Harry Redner
Mestres Malignos
Gentile
Heidegger
Lukács
Wittgenstein
Filosofia e Política no Século XX
Tradução: Leonildo Trombela Júnior
Prefácio e Introdução: parte 2/2 (2 de 2)
Os mais bem sucedidos foram aqueles que pregaram uma mensagem de destruição da velha ordem da filosofia, para que depois pudesse usá-la para fins próprios. Essa é a mensagem apocalíptica que pode ser facilmente encontrada na obra dos mestres malignos.
Que eles estavam totalmente cientes do que estavam pregando e quais consequências aquilo poderia encadear não está tão evidente em suas obras como está em seus pronunciamentos e afirmações feitos em vida. Heidegger, em carta para Karl Löwith, no início da década de 1920, afirma abertamente que seu objetivo é a destruição da filosofia e da cultura – e ele parece completamente despreocupado com as consequências disso:
Em vez de abandonar-se à necessidade geral de tornar-se culto, como se tivesse recebido a ordem para “ver a cultura”, é necessário – através de uma redução radical e desintegração, através de uma destruição - convencer-se firmemente da «única coisa» necessária, sem prestar atenção ao ideal e a agitação de homens empreendedores e inteligentes... Minha vontade, pelo menos, é direcionada para outra coisa, e não é muito: viver em uma situação de turbulência de facto; Eu estou perseguindo o que eu sinto ser “necessário”, sem se preocupar se o resultado será uma “cultura” ou se essa busca será uma precipitação à ruína.40
Escrevendo no início da carreira, antes de atrair a fama, na intimidade de uma carta para um discípulo, Heidegger foi mais franco e honesto do que ele jamais voltaria a ser mais tarde nas suas obras publicadas.
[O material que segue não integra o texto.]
(** * OrderedDict on top of the compact dict: a shallow embedding

    The development follows [Objects/odictobject.c] and
    [Objects/dict-common.h].  Pointers are addresses in [Z] with [NULL = 0],
    [Py_ssize_t] and [Py_hash_t] values are integers in [Z], [size_t]
    arithmetic is written with its wrap-around modulo [2^64], and the C arrays
    [dk_indices] and [DK_ENTRIES] are lists read and written by position. *)

From Stdlib Require Import ZArith Lia List String Bool.
From stdpp Require Import base tactics option list.
Import ListNotations.
Local Open Scope Z_scope.

(** ** Machine integers *)

Module Mach.

(** [(size_t)z]: the value of [z] as an unsigned 64-bit integer. *)
Definition size_t (z : Z) : Z := z mod 2 ^ 64.

(** [(intN_t)z]: the value of [z] stored in a signed cell of [w] bits. *)
Definition sint (w z : Z) : Z := (z + 2 ^ (w - 1)) mod 2 ^ w - 2 ^ (w - 1).

End Mach.

(** ** Arrays addressed by a [Py_ssize_t]

    A read or write outside the array is undefined in C.  The model returns
    the default on such a read and leaves the array alone on such a write; the
    theorems below say where the accesses are in range. *)

Definition aget {A : Type} (d : A) (l : list A) (i : Z) : A :=
  if i <? 0 then d else default d (l !! Z.to_nat i).

Definition aset {A : Type} (l : list A) (i : Z) (x : A) : list A :=
  if i <? 0 then l else <[Z.to_nat i := x]> l.

(** ** Objects, entries, key tables (dict-common.h) *)

(** A [PyObject *]: the address of the object. *)
Definition PyObject : Type := Z.
Definition NULL : Z := 0.

Definition PERTURB_SHIFT : Z := 5.
Definition DKIX_EMPTY : Z := -1.
Definition DKIX_DUMMY : Z := -2.
Definition DKIX_ERROR : Z := -3.

Record PyDictKeyEntry : Type := mkEntry {
  me_hash : Z;
  me_key : PyObject;
  me_value : PyObject
}.

(** The entry left behind by [me_key = NULL; me_value = NULL; me_hash = 0]. *)
Definition entry_zero : PyDictKeyEntry :=
  {| me_hash := 0; me_key := NULL; me_value := NULL |}.

(** [struct _dictkeysobject].  [dk_addr] is the address of the object: it is
    what two [PyDictKeysObject *] are compared by.  [dk_indices] holds the
    [dk_size] cells of the hash index and [dk_entries] the entry array that
    follows it in memory ([DK_ENTRIES]).  The function pointer [dk_lookup] is
    not stored: every lookup function it may hold is the general [lookdict]
    below. *)
Record PyDictKeysObject : Type := mkKeys {
  dk_addr : Z;
  dk_refcnt : Z;
  dk_size : Z;
  dk_usable : Z;
  dk_nentries : Z;
  dk_indices : list Z;
  dk_entries : list PyDictKeyEntry
}.
Lemma keeps_read_cstring (self l : loc) (name field : string) (rest : bytes) :
  field <> name ->
  forall offset, keeps self name (read_cstring l field rest offset).
Proof.
  intros Hn.
  induction rest as [|c rest IH]; intros offset; cbn [read_cstring]; keeps.
  now apply keeps_setattr.
Qed.

Lemma keeps_while_cstring (self l : loc) (name field : string) (data : pyval)
  (offset : Z) :
  field <> name -> keeps self name (while_cstring l field data offset).
Proof.
  intros Hn. unfold while_cstring. keeps. now apply keeps_read_cstring.
Qed.

#[local] Hint Resolve keeps_unpack_B_at keeps_unpack_I_at keeps_unpack_H_at
  keeps_decompress : keeps.

#[local] Hint Extern 1 (keeps _ _ (while_cstring _ _ _ _)) =>
  apply keeps_while_cstring; discriminate : keeps.

#[local] Hint Extern 1 (keeps _ _ (read_cstring _ _ _ _)) =>
  apply keeps_read_cstring; discriminate : keeps.

(** Every class of the registry starts with [Parser.__init__], called with
    the type the class is registered under and the offset of the chunk, and
    goes on with code that leaves [type] and [offset] alone. *)
Lemma chunk_parser_shape `{Zlib} (key : bytes) (cls : parser_class) :
  In (key, cls) chunk_parser ->
  exists rest : loc -> pyval -> pyval -> M unit,
    (forall self ihdr chunk,
       cls self ihdr chunk =
         bind (getattr chunk "offset") (fun offset =>
           bind (Parser_init self key offset) (fun _ =>
             rest self ihdr chunk))) /\
    (forall self ihdr chunk name,
       name = "type"%string \/ name = "offset"%string ->
       keeps self name (rest self ihdr chunk)).
Proof.
  intros Hin. unfold chunk_parser in Hin. cbn [In] in Hin.
  repeat (destruct Hin as [Hin|Hin];
          [injection Hin as <- <-|]); [..|contradiction].
  all: eexists; split; [intros self ihdr chunk; reflexivity|].
  all: intros self ihdr chunk name [-> | ->]; keeps.
Qed.

(** X17: whatever class of the registry builds an instance from a chunk, the
    instance is a new one, its [type] is the type the class is registered
    under and its [offset] is the offset of the chunk. *)
Theorem instance_type_offset `{Zlib} (key : bytes) (cls : parser_class)
  (h h' : heap) (r : loc) (c : PNGChunk.t) (ihdr v : pyval) :
  In (key, cls) chunk_parser ->
  h !! r = Some (chunk_object c) ->
  new cls ihdr (VRef r) h = (Ok v, h') ->
  v = VRef (fresh (dom h)) /\
  h !! fresh (dom h) = None /\
  attr h' v "type" = Some (VStr key) /\
  attr h' v "offset" = Some (VInt (PNGChunk.offset c)).
Proof.
  intros Hin Hr. pose proof (fresh_other h r _ Hr) as Hne.
  destruct (chunk_parser_shape key cls Hin) as (rest & Hcls & Hkeeps).
  rewrite new_unfold, Hcls.
  rewrite (bind_ok _ _ _ _ _ (run_chunk_offset h r _ c Hr Hne ∅)).
  rewrite (bind_ok _ _ _ _ _ (run_Parser_init h _ ∅ _ _)).
  set (h1 := <[fresh (dom h) := _]> h).
  pose proof (Hkeeps (fresh (dom h)) ihdr (VRef r) "type"%string
                (or_introl eq_refl) h1 (VStr key)) as Kt.
  pose proof (Hkeeps (fresh (dom h)) ihdr (VRef r) "offset"%string
                (or_intror eq_refl) h1 (VInt (PNGChunk.offset c))) as Ko.
  destruct (rest (fresh (dom h)) ihdr (VRef r) h1) as [[[]|e] h2];
    [|discriminate].
  intros [= <- <-]. cbn [snd] in Kt, Ko.
  split; [reflexivity|]. split.
  - apply not_elem_of_dom. apply is_fresh.
  - split; [apply Kt|apply Ko]; unfold attr, h1;
      rewrite lookup_insert_eq; reflexivity.
Qed.

Lemma instance_type_offset_witness :
  let c := PNGChunk.init 57 (str "gAMA") [x00; x00; xb1; x8f] 0 in
  let h : heap := <[1%positive := chunk_object c]> ∅ in
  attr (snd (new gAMA_init VNone (VRef 1%positive) h)) (VRef 2%positive)
    "type" = Some (VStr (str "gAMA")) /\
  attr (snd (new gAMA_init VNone (VRef 1%positive) h)) (VRef 2%positive)
    "offset" = Some (VInt 57).
Proof.
  intros c h.
  destruct (@instance_type_offset zlib_refuses (str "gAMA") gAMA_init h
              (snd (new gAMA_init VNone (VRef 1%positive) h)) 1%positive c
              VNone (VRef 2%positive))
    as (_ & _ & T & O); [do 11 right; left; reflexivity|reflexivity
                        |reflexivity|].
  split; [exact T|exact O].
Defined.

(** ** The errors of the decoders *)

Create HintDb errors.

Lemma no_ParseError_ret {A} (a : A) : no_ParseError (ret a).
Proof. intros h e E. discriminate E. Qed.

Lemma no_ParseError_raise {A} (e : exn) :
  is_ParseError e = false -> no_ParseError (raise e : M A).
Proof. intros He h e' E. now injection E as <-. Qed.

Lemma no_ParseError_lift {A} (x : result A) :
  (forall e, x = Raise e -> is_ParseError e = false) ->
  no_ParseError (lift x).
Proof. intros Hx h e E. now apply Hx. Qed.

Lemma no_ParseError_bind {A B} (m : M A) (k : A -> M B) :
  no_ParseError m -> (forall a, no_ParseError (k a)) ->
  no_ParseError (bind m k).
Proof.
  intros Hm Hk h e. unfold bind. specialize (Hm h).
  destruct (m h) as [[a|e'] h']; cbn [fst] in *.
  - apply Hk.
  - intros [= <-]. now apply Hm.
Qed.

Lemma no_ParseError_getattr (o : pyval) (name : string) :
  no_ParseError (getattr o name).
Proof.
  intros h e. unfold getattr.
  destruct o; try (intros [= <-]; reflexivity).
  destruct (h !! l ≫= _); [discriminate|]. now intros [= <-].
Qed.

Lemma no_ParseError_setattr (self : loc) (name : string) (v : pyval) :
  no_ParseError (setattr self name v).
Proof. intros h e E. discriminate E. Qed.

Lemma no_ParseError_as_str (v : pyval) : no_ParseError (as_str v).
Proof.
  destruct v; first [apply no_ParseError_ret
                    |now apply no_ParseError_raise].
Qed.

Lemma sized_error (n : Z) (s : bytes) (e : exn) :
  sized n s = Raise e -> is_ParseError e = false.
Proof.
  unfold sized. destruct (len s =? n); [discriminate|]. now intros [= <-].
Qed.

Lemma index_error (s : bytes) (i : Z) (e : exn) :
  index s i = Raise e -> is_ParseError e = false.
Proof.
  unfold index. destruct (_ <? 0); [now intros [= <-]|].
  destruct (nth_error s _); [discriminate|]. now intros [= <-].
Qed.

(** The functions of [struct] raise [struct.error] only. *)
Lemma unpack_I_error (s : bytes) (e : exn) :
  unpack_I s = Raise e -> is_ParseError e = false.
Proof.
  unfold unpack_I, rbind. destruct (sized 4 s) eqn:S; [discriminate|].
  intros [= <-]. exact (sized_error _ _ _ S).
Qed.

Lemma unpack_H_error (s : bytes) (e : exn) :
  unpack_H s = Raise e -> is_ParseError e = false.
Proof.
  unfold unpack_H, rbind. destruct (sized 2 s) eqn:S; [discriminate|].
  intros [= <-]. exact (sized_error _ _ _ S).
Qed.

Lemma unpack_HHH_error (s : bytes) (e : exn) :
  unpack_HHH s = Raise e -> is_ParseError e = false.
Proof.
  unfold unpack_HHH, rbind. destruct (sized 6 s) eqn:S; [discriminate|].
  intros [= <-]. exact (sized_error _ _ _ S).
Qed.

Lemma unpack_B_error (c : byte) (e : exn) :
  unpack_B c = Raise e -> is_ParseError e = false.
Proof. discriminate. Qed.

#[local] Hint Resolve no_ParseError_ret no_ParseError_getattr
  no_ParseError_setattr no_ParseError_as_str : errors.

#[local] Hint Extern 1 (no_ParseError (raise _)) =>
  apply no_ParseError_raise; reflexivity : errors.

#[local] Hint Extern 1 (no_ParseError (lift _)) =>
  apply no_ParseError_lift; intros ?;
  first [ apply index_error | apply unpack_I_error | apply unpack_H_error
        | apply unpack_HHH_error | apply unpack_B_error ] : errors.

Ltac errors :=
  repeat first
    [ apply no_ParseError_bind; [|intros ?]
    | match goal with
      | |- no_ParseError (if ?b then _ else _) => destruct b
      | |- no_ParseError (match zlib_decompress ?s with _ => _ end) =>
          destruct (zlib_decompress s)
      end
    | solve [auto with errors] ].

Lemma no_ParseError_read_cstring (self : loc) (name : string) (rest : bytes) :
  forall offset, no_ParseError (read_cstring self name rest offset).
Proof.
  induction rest as [|c rest IH]; intros offset; cbn [read_cstring]; errors.
Qed.

#[local] Hint Resolve no_ParseError_read_cstring : errors.

(** X18: the only [ParseError] that a decoder raises is the one of [bKGD]
    without a header.  Every other failure of a class of the registry, on
    whatever chunk and header, is an error of Python or of its library,
    which the driver's [except ParseError] does not catch. *)
Theorem decoders_ParseError `{Zlib} (key : bytes) (cls : parser_class)
  (h : heap) (ihdr chunk : pyval) (e : exn) :
  In (key, cls) chunk_parser ->
  key <> str "bKGD" \/ ihdr <> VNone ->
  fst (new cls ihdr chunk h) = Raise e ->
  is_ParseError e = false.
Proof.
  intros Hin Hk.
  assert (P : no_ParseError (cls (fresh (dom h)) ihdr chunk)).
  { unfold chunk_parser in Hin. cbn [In] in Hin.
    repeat (destruct Hin as [Hin|Hin];
            [injection Hin as <- <-|]); [..|contradiction].
    - unfold IHDR_init, Parser_init, unpack_I_at, unpack_B_at, getitem,
        getslice. errors.
    - unfold sRGB_init, Parser_init, unpack_B_at, getitem. errors.
    - assert (ihdr <> VNone) by (destruct Hk; [congruence|assumption]).
      unfold bKGD_init, Parser_init, unpack_B_at, unpack_H_at, getitem,
        getslice.
      destruct ihdr; [congruence|..]; errors.
    - unfold pHYs_init, Parser_init, unpack_I_at, unpack_B_at, getitem,
        getslice. errors.
    - unfold tIME_init, Parser_init, unpack_H_at, unpack_B_at, getitem,
        getslice. errors.
    - unfold iCCP_init, Parser_init, while_cstring, unpack_B_at, getitem,
        getslice_from, decompress. errors.
    - unfold tEXt_init, Parser_init, while_cstring, getslice_from. errors.
    - unfold zTXt_init, Parser_init, while_cstring, getslice_from,
        decompress. errors.
    - unfold iTXt_init, Parser_init, while_cstring, unpack_B_at, getitem,
        getslice_from, decompress. errors.
    - unfold pCAL_init, Parser_init, while_cstring, unpack_I_at,
        unpack_B_at, getitem, getslice, getslice_from. errors.
    - unfold cHRM_init, Parser_init, unpack_I_at, getslice. errors.
    - unfold gAMA_init, Parser_init, unpack_I_at, getslice. errors. }
  rewrite new_unfold. specialize (P (<[fresh (dom h) := ∅]> h) e).
  destruct (cls _ ihdr chunk _) as [[[]|e'] h']; [discriminate|].
  intros [= <-]. now apply P.
Qed.
(** * Flux Rounds: a shallow embedding of the game engine

    The TypeScript sources modelled here are
    - [src/game/types.ts]     : [Suit], [MeldType], [Rank], [Card], [RoundRule]
    - [src/game/rules.ts]     : [FiveCrownsCompat], [getRoundRule], [isWildRank], [scoreHand]
    - [src/game/validator.ts] : [validateMeld], [validateBook], [validateRun], [validateLayoff]
    - [src/game/scoring.ts]   : [calculateHandScore]
    - [src/game/deck.ts]      : [mulberry32], [shuffle], [createDecks], [deal], pile helpers
    - [src/game/state.ts]     : [GameState], [newGame], [endRound], [nextRound],
                                [triggerOutIfNeeded], [consumeOutTurnIfNeeded], [afterDiscard]
    - [src/components/GameView.tsx] : the action handlers ([onSubmitMeld], ...)

    JavaScript numbers that stay small integers are modelled as [Z]; ranks are
    [Z] (the type [Rank] restricts them to 0 and 3..13, the proofs do not need
    it).  A JavaScript exception is modelled by [None]. *)

From Stdlib Require Import ZArith Lia String Bool Btauto.
From stdpp Require Import base list sorting strings pretty.

Open Scope Z_scope.

(* ------------------------------------------------------------------ *)
(** ** types.ts *)

Inductive Suit := STARS | HEARTS | CLUBS | SPADES | DIAMONDS.

Definition Suit_eqb (a b : Suit) : bool :=
  match a, b with
  | STARS, STARS | HEARTS, HEARTS | CLUBS, CLUBS
  | SPADES, SPADES | DIAMONDS, DIAMONDS => true
  | _, _ => false
  end.

Definition suit_name (s : Suit) : string :=
  match s with
  | STARS => "STARS" | HEARTS => "HEARTS" | CLUBS => "CLUBS"
  | SPADES => "SPADES" | DIAMONDS => "DIAMONDS"
  end.

Inductive MeldType := BOOK | RUN.

Record Card := mkCard {
  card_id : string;
  suit : Suit;
  rank : Z;
  deckIndex : Z
}.

Record RoundRule := mkRoundRule {
  rule_round : Z;
  handSize : Z;
  wildRank : Z
}.

(* ------------------------------------------------------------------ *)
(** ** rules.ts *)

Module FiveCrownsCompat.
Definition suits : list Suit := [STARS; HEARTS; CLUBS; SPADES; DIAMONDS].
Definition ranks : list Z := [3; 4; 5; 6; 7; 8; 9; 10; 11; 12; 13].
Definition decks : Z := 2.
Definition jokersPerDeck : Z := 3.
Definition totalRounds : Z := 11.
Definition jokerPenalty : Z := 50.
Definition wildPenalty : Z := 20.
End FiveCrownsCompat.

(** [getRoundRule] throws outside [1, totalRounds]. *)
Definition getRoundRule (round : Z) : option RoundRule :=
  if (round <? 1) || (FiveCrownsCompat.totalRounds <? round) then None
  else let handSize := round + 2 in
       Some (mkRoundRule round handSize handSize).

Definition isJoker (r : Z) : bool := r =? 0.

Definition isWildRank (r : Z) (rule : RoundRule) : bool :=
  isJoker r || (r =? wildRank rule).

(** [for (const r of ranks) { if (r === 0) ... else if (r === rule.wildRank) ... else ... }] *)
Definition scoreHand (ranks : list Z) (rule : RoundRule) : Z :=
  fold_left (fun total r =>
      if r =? 0 then total + FiveCrownsCompat.jokerPenalty
      else if r =? wildRank rule then total + FiveCrownsCompat.wildPenalty
      else total + r) ranks 0.


(** rules.ts: [rankLabel] *)
Definition rankLabel (r : Z) : string :=
  if r =? 0 then "JOKER"
  else if r <=? 10 then pretty r
  else if r =? 11 then "J"
  else if r =? 12 then "Q"
  else "K".

(* ------------------------------------------------------------------ *)
(** ** scoring.ts *)

(** [hand.reduce((total, card) => total + (isWildRank(card.rank, rule) ? wildPenalty : card.rank), 0)] *)
Definition calculateHandScore (hand : list Card) (rule : RoundRule)
    (wildPenalty : Z) : Z :=
  fold_left (fun total card =>
      let points := if isWildRank (rank card) rule then wildPenalty else rank card in
      total + points) hand 0.

(** The default argument [wildPenalty = 20]. *)
Definition calculateHandScore_default (hand : list Card) (rule : RoundRule) : Z :=
  calculateHandScore hand rule 20.

(* ------------------------------------------------------------------ *)
(** ** validator.ts *)

Inductive ValidationResult := Ok | Err (reason : string).

Definition is_ok (r : ValidationResult) : bool :=
  match r with Ok => true | Err _ => false end.

(** [Array.prototype.sort] with the comparator [(a, b) => a - b]: the result
    is the ascending permutation of the input; insertion sort computes it. *)
Fixpoint insert_num (x : Z) (l : list Z) : list Z :=
  match l with
  | [] => [x]
  | y :: l' => if y <=? x then y :: insert_num x l' else x :: l
  end.

Fixpoint sort_num (l : list Z) : list Z :=
  match l with
  | [] => []
  | x :: l' => insert_num x (sort_num l')
  end.

Definition nonWildOf (cards : list Card) (rule : RoundRule) : list Card :=
  List.filter (fun c => negb (isWildRank (rank c) rule)) cards.

Definition validateBook (cards : list Card) (rule : RoundRule) : ValidationResult :=
  match nonWildOf cards rule with
  | [] => Ok
  | c0 :: _ =>
      let target := rank c0 in
      if forallb (fun c => rank c =? target) (nonWildOf cards rule) then Ok
      else Err "Must share the same rank"
  end.

(** [for (let i = 1; i < ranks.length; i++) if (ranks[i] === ranks[i - 1]) return ...] *)
Fixpoint has_adjacent_dup (l : list Z) : bool :=
  match l with
  | x :: (y :: _) as l' => (y =? x) || has_adjacent_dup l'
  | _ => false
  end.

(** The gap loop: [None] is the early return on [gap < 0], otherwise the
    accumulated [needed]. *)
Fixpoint gaps_needed (l : list Z) (needed : Z) : option Z :=
  match l with
  | prev :: (cur :: _) as l' =>
      let gap := cur - prev - 1 in
      if gap <? 0 then None else gaps_needed l' (needed + gap)
  | _ => Some needed
  end.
Ele era fiel às suas palavras e conseguiu de alguma forma, ‘precipitar-se à ruína’ através da ‘redução radical e desintegração, através da destruição’.
Os outros mestres malignos também tinham intenções destrutivas, porém cada um manifestou isso de uma forma peculiar. O sucesso de cada um deles nesse esforço (que agora está acima de qualquer dúvida) deu-se principalmente no fato de eles, durante tempos turbulentos e críticos, estourarem na cena filosófica com obras altamente provocativas e pouco usuais. Em ordem cronológica de aparição veio primeiro o livro Teoria geral do Espírito como ato puro (1916) de Gentile, o Tractatus Logico-Philosophicus (1921) de Wittgenstein, o História e Consciência de Classe (1923) de Lukács e o Ser e Tempo (1927) de Martin Heidegger.
O primeiro livro de Gentile foi publicado durante a Primeira Guerra Mundial e, mais tarde, foi traduzido para o inglês por Wildon Carr sob o errôneo título de A Theory of Mind as Pure Act. Em muitos aspectos, além de ser o mais antigo, esse livro também foi o mais tradicional filosoficamente entre os quatro, assim como o próprio Gentile, que era o mais velho e estabelecido dos mestres malignos. A obra pode ser considerada a introdução à metafísica Idealista, elaborada subsequentemente em seu livro Sistema di Logica, publicado em dois volumes, respectivamente nos anos de 1917 e 1923.
Lukács também não era novato quando sua primeira grande obra apareceu. Apesar de não ter se estabelecido no mundo acadêmico, ele já havia publicado antes da guerra duas obras importantes sobre estética: Teoria do Romance e A alma e as formas. Mesmo assim, foi sua primeira grande obra de 1923 que faria com que seu nome fosse lembrado na posteridade. O próprio Lukács considera as outras obras como preparatórias – e assim eu também considerarei daqui em diante.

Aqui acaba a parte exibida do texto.